Given information:
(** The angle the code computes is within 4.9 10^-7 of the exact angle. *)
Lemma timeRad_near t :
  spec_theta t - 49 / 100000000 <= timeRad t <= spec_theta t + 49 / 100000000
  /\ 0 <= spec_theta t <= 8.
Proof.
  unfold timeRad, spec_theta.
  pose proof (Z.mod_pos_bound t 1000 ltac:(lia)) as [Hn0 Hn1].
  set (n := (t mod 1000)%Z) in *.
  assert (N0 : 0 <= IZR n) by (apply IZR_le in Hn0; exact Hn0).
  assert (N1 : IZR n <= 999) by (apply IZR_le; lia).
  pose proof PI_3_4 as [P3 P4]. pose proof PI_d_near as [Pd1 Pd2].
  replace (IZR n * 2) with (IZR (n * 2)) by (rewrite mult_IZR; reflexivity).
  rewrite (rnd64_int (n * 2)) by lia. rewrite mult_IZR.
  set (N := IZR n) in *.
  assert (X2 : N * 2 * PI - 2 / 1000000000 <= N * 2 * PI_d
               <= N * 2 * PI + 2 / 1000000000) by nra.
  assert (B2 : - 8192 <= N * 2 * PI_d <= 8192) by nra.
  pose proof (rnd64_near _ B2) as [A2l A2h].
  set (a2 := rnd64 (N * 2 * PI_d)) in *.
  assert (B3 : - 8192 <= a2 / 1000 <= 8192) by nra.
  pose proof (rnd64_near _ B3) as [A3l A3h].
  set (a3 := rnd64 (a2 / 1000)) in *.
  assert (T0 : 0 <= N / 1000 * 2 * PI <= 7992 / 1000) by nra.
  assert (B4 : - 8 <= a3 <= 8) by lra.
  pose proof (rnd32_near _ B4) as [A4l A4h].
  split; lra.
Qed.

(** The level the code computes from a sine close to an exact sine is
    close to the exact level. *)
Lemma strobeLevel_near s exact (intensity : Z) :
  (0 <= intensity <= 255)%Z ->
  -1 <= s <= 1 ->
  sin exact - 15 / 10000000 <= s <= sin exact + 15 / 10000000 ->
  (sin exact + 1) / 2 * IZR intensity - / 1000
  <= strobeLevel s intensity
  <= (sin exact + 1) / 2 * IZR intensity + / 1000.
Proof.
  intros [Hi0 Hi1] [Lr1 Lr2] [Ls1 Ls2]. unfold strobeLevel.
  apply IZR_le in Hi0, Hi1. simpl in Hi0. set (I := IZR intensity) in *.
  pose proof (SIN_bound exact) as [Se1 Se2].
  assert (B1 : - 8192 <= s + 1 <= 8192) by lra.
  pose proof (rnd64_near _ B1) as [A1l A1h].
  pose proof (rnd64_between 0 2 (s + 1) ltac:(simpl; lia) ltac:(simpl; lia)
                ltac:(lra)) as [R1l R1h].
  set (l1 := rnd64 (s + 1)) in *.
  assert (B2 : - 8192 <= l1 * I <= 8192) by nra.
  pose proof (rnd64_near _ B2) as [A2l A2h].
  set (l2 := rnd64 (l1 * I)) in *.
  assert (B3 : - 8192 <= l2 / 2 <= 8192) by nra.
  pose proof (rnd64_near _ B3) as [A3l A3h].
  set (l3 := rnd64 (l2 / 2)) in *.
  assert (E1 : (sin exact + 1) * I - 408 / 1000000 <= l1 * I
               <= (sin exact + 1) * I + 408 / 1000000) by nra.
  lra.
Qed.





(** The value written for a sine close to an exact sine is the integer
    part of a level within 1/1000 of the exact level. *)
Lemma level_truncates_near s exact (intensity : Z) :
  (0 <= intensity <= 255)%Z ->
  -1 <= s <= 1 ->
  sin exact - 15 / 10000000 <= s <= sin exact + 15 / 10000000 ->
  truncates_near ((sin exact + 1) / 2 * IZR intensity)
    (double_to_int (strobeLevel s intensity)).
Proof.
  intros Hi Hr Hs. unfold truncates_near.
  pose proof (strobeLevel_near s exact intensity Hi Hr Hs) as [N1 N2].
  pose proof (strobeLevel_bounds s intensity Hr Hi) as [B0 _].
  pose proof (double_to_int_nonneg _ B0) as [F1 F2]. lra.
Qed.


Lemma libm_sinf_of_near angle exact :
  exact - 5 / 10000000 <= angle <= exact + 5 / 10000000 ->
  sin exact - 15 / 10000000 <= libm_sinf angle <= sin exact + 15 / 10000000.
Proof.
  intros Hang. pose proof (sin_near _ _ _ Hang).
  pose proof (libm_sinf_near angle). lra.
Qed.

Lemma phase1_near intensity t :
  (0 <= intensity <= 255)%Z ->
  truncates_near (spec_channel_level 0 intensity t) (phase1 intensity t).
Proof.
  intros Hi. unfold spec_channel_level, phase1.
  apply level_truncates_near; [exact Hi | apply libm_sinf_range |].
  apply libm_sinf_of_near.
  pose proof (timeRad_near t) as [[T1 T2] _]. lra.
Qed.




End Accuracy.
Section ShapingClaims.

Task item:
Going through the records above, count the lines that hold "close" and answer with the count alone.

Problem solution:
3